Work to be completed:
Could you retype, exactly as written, every line from the top of the records through the line that contains "rewrite Happ by"?
(Task input begins)
(** The first bytes decide.  However the bytes of a connection arrive,
    the peeking helper calls nobody back before it has as many as it asked
    for, and then chooses the helper by exactly these, the first ones. *)
Lemma peeking_by_first_bytes (chunks : list (list byte)) (chunk : list byte) (e : E) :
  length (concat chunks) < numBytes -> numBytes <= length (concat chunks ++ chunk) ->
  (try! (p, cb) := peekingStart peekCallbacks numBytes (mkPeekEvent None e) (newPeeking (H:=H)) in
   try! (p, cb') := feed chunks e p in
   Ok (p, cb, cb')) = Ok (mkPeeking true None (Some (concat chunks)) true, None, None) /\
  feed (chunks ++ [chunk]) e (mkPeeking true None (Some []) true) =
    peekSuccess peekCallbacks (take numBytes (concat chunks ++ chunk)) e (mkPeeking true None None true).
Proof.
  intros Hl Hg. assert (Hf : feed chunks e (mkPeeking true None (Some []) true) =
    Ok (mkPeeking true None (Some (concat chunks)) true, None)) by (by apply (feed_reading chunks e [])).
  split.
  - unfold peekingStart, peekerStart. cbn [pk_helper_ newPeeking pe_helper pk_socket_ pk_callback_].
    destruct (Nat.eqb_spec numBytes 0); [lia|]. cbn [res_bind]. by rewrite Hf.
  - assert (Happ : forall cs read, length (read ++ concat cs) < numBytes ->
      feed (cs ++ [chunk]) e (mkPeeking true None (Some read) true) =
      feed [chunk] e (mkPeeking true None (Some (read ++ concat cs)) true)).
    { clear. induction cs as [|c cs IH]; intros read; cbn [concat]; [by rewrite app_nil_r|].
      rewrite app_assoc. intros Hl. cbn [app feed]. unfold peekingEvent at 1, readDataAvailable.
      cbn [pk_peeker_ pe_data pk_socket_ pk_helper_ pk_callback_].
      assert (Hr : length (read ++ c) < numBytes) by (rewrite length_app in Hl; lia).
      rewrite (take_ge c) by (rewrite length_app in Hr; lia).
      rewrite (proj2 (Nat.ltb_ge _ _)) by lia. rewrite (proj2 (Nat.eqb_neq _ _)) by lia. by apply IH. }
    rewrite Happ by done. cbn [app feed]. unfold peekingEvent, readDataAvailable.
    cbn [pk_peeker_ pe_data pk_socket_ pk_helper_ pk_callback_ pe_helper].
    rewrite take_app_ge by lia.
    set (read := concat chunks ++ take (numBytes - length (concat chunks)) chunk).
    assert (Hr : length read = numBytes).
    { unfold read. rewrite length_app, length_take. rewrite length_app in Hg. lia. }
    rewrite Hr, Nat.ltb_irrefl, Nat.eqb_refl.
    destruct (peekSuccess peekCallbacks read e _) as [[p' [cb|]]|f]; done.
Qed.
End chunks.

(** ** Witnesses *)

Definition securePeeking : list (list byte -> res (option SSLAcceptorHandshakeHelper)) :=
  [fun _ => Ok (Some newSSLHelper)].
#[local] Instance secure_helper : HandshakeHelper (PeekingAcceptorHandshakeHelper SSLAcceptorHandshakeHelper)
    (PeekEvent SSLEvent) := Peeking_HandshakeHelper securePeeking 3.
#[local] Instance secure_laws : HandshakeHelperLaws (PeekingAcceptorHandshakeHelper SSLAcceptorHandshakeHelper)
    (PeekEvent SSLEvent).
Proof.
  apply Peeking_laws. intros g bytes Hg%list_elem_of_singleton _. subst g. exists (Some newSSLHelper).
  split; [done|]. by intros h [= <-].
Defined.

Definition secureStart : PeekingAcceptorHandshakeHelper SSLAcceptorHandshakeHelper := newPeeking.

Definition quietly (n : nat) (t : Thread) : list (Move (PeekEvent SSLEvent)) :=
  repeat (Run t (mkPeekEvent None HandshakePending) false) n.
(** The handshake ends while the owner drops the connection. *)
Definition raced : list (Move (PeekEvent SSLEvent)) :=
  quietly 3 Original ++ quietly 3 HandshakeThread ++
  [SocketEvent (mkPeekEvent (Some [x16; x03; x01]) HandshakePending);
   SocketEvent (mkPeekEvent None HandshakeSuc); Drop] ++
  quietly 3 HandshakeThread ++ quietly 9 Original.

Lemma evb_handshake_safe_witness :
  exists s, moves raced (started secureStart) = (Ok tt, s) /\ hs_seen s = [SeenDropped] /\ length (hs_seen s) <= 1.
Proof.
  destruct (evb_handshake_safe secureStart raced ltac:(vm_compute; exact I) eq_refl) as (s & E & Hl & _). exists s.
  split; [exact E|]. split; [|exact Hl]. vm_compute in E. injection E as <-. reflexivity.
Defined.

Lemma evb_handshake_completes_witness :
  exists s, moves raced (started secureStart) = (Ok tt, s) /\ settled s.
Proof.
  eexists. split; [vm_compute; reflexivity|].
  apply (evb_handshake_completes secureStart raced _ ltac:(vm_compute; exact I) eq_refl); vm_compute; reflexivity.
Defined.

Lemma peeking_by_first_bytes_witness :
  feed [plaintextGetHelper; defaultGetHelper] kPeekCount ([[x47; x45; x54]; [x20]] ++ [repeat x2f 20])
    (HandshakePending, tt) (mkPeeking true None (Some []) true) =
  Ok (mkPeeking false (Some (inr (Unencrypted true))) None false, Some ConnectionReady).
Proof.
  destruct (peeking_by_first_bytes [plaintextGetHelper; defaultGetHelper] kPeekCount
    [[x47; x45; x54]; [x20]] (repeat x2f 20) (HandshakePending, tt)
    ltac:(vm_compute; lia) ltac:(vm_compute; lia)) as [_ H].
  rewrite H. vm_compute. reflexivity.
Defined.

(** ** A plaintext connection that is dropped *)

(** The plaintext helper has no law of [dropConnection]: it fails a [CHECK].
    Behind an [EvbHandshakeHelper] it is reached when the owner drops the
    connection just before its first bytes are read. *)
#[local] Instance accepted_helper : HandshakeHelper (PeekingAcceptorHandshakeHelper AcceptedHelper)
    (PeekEvent (SSLEvent * unit)) := Peeking_HandshakeHelper [plaintextGetHelper; defaultGetHelper] kPeekCount.

Lemma plaintext_drop_crashes :
  let none := mkPeekEvent None (HandshakePending, tt) in
  (moves (repeat (Run Original none false) 3 ++ repeat (Run HandshakeThread none false) 3 ++
    [Drop; Run Original none false;
     SocketEvent (mkPeekEvent (Some (repeat x47 9)) (HandshakePending, tt))] ++
    repeat (Run HandshakeThread none false) 1 ++ repeat (Run Original none false) 4 ++
    repeat (Run HandshakeThread none false) 2) (started newPeeking)).1 = Err (CheckFailed "Nothing to drop").
Proof. vm_compute. reflexivity. Qed.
(Task input ends)
Solution:
(** The first bytes decide.  However the bytes of a connection arrive,
    the peeking helper calls nobody back before it has as many as it asked
    for, and then chooses the helper by exactly these, the first ones. *)
Lemma peeking_by_first_bytes (chunks : list (list byte)) (chunk : list byte) (e : E) :
  length (concat chunks) < numBytes -> numBytes <= length (concat chunks ++ chunk) ->
  (try! (p, cb) := peekingStart peekCallbacks numBytes (mkPeekEvent None e) (newPeeking (H:=H)) in
   try! (p, cb') := feed chunks e p in
   Ok (p, cb, cb')) = Ok (mkPeeking true None (Some (concat chunks)) true, None, None) /\
  feed (chunks ++ [chunk]) e (mkPeeking true None (Some []) true) =
    peekSuccess peekCallbacks (take numBytes (concat chunks ++ chunk)) e (mkPeeking true None None true).
Proof.
  intros Hl Hg. assert (Hf : feed chunks e (mkPeeking true None (Some []) true) =
    Ok (mkPeeking true None (Some (concat chunks)) true, None)) by (by apply (feed_reading chunks e [])).
  split.
  - unfold peekingStart, peekerStart. cbn [pk_helper_ newPeeking pe_helper pk_socket_ pk_callback_].
    destruct (Nat.eqb_spec numBytes 0); [lia|]. cbn [res_bind]. by rewrite Hf.
  - assert (Happ : forall cs read, length (read ++ concat cs) < numBytes ->
      feed (cs ++ [chunk]) e (mkPeeking true None (Some read) true) =
      feed [chunk] e (mkPeeking true None (Some (read ++ concat cs)) true)).
    { clear. induction cs as [|c cs IH]; intros read; cbn [concat]; [by rewrite app_nil_r|].
      rewrite app_assoc. intros Hl. cbn [app feed]. unfold peekingEvent at 1, readDataAvailable.
      cbn [pk_peeker_ pe_data pk_socket_ pk_helper_ pk_callback_].
      assert (Hr : length (read ++ c) < numBytes) by (rewrite length_app in Hl; lia).
      rewrite (take_ge c) by (rewrite length_app in Hr; lia).
      rewrite (proj2 (Nat.ltb_ge _ _)) by lia. rewrite (proj2 (Nat.eqb_neq _ _)) by lia. by apply IH. }
    rewrite Happ by done. cbn [app feed]. unfold peekingEvent, readDataAvailable.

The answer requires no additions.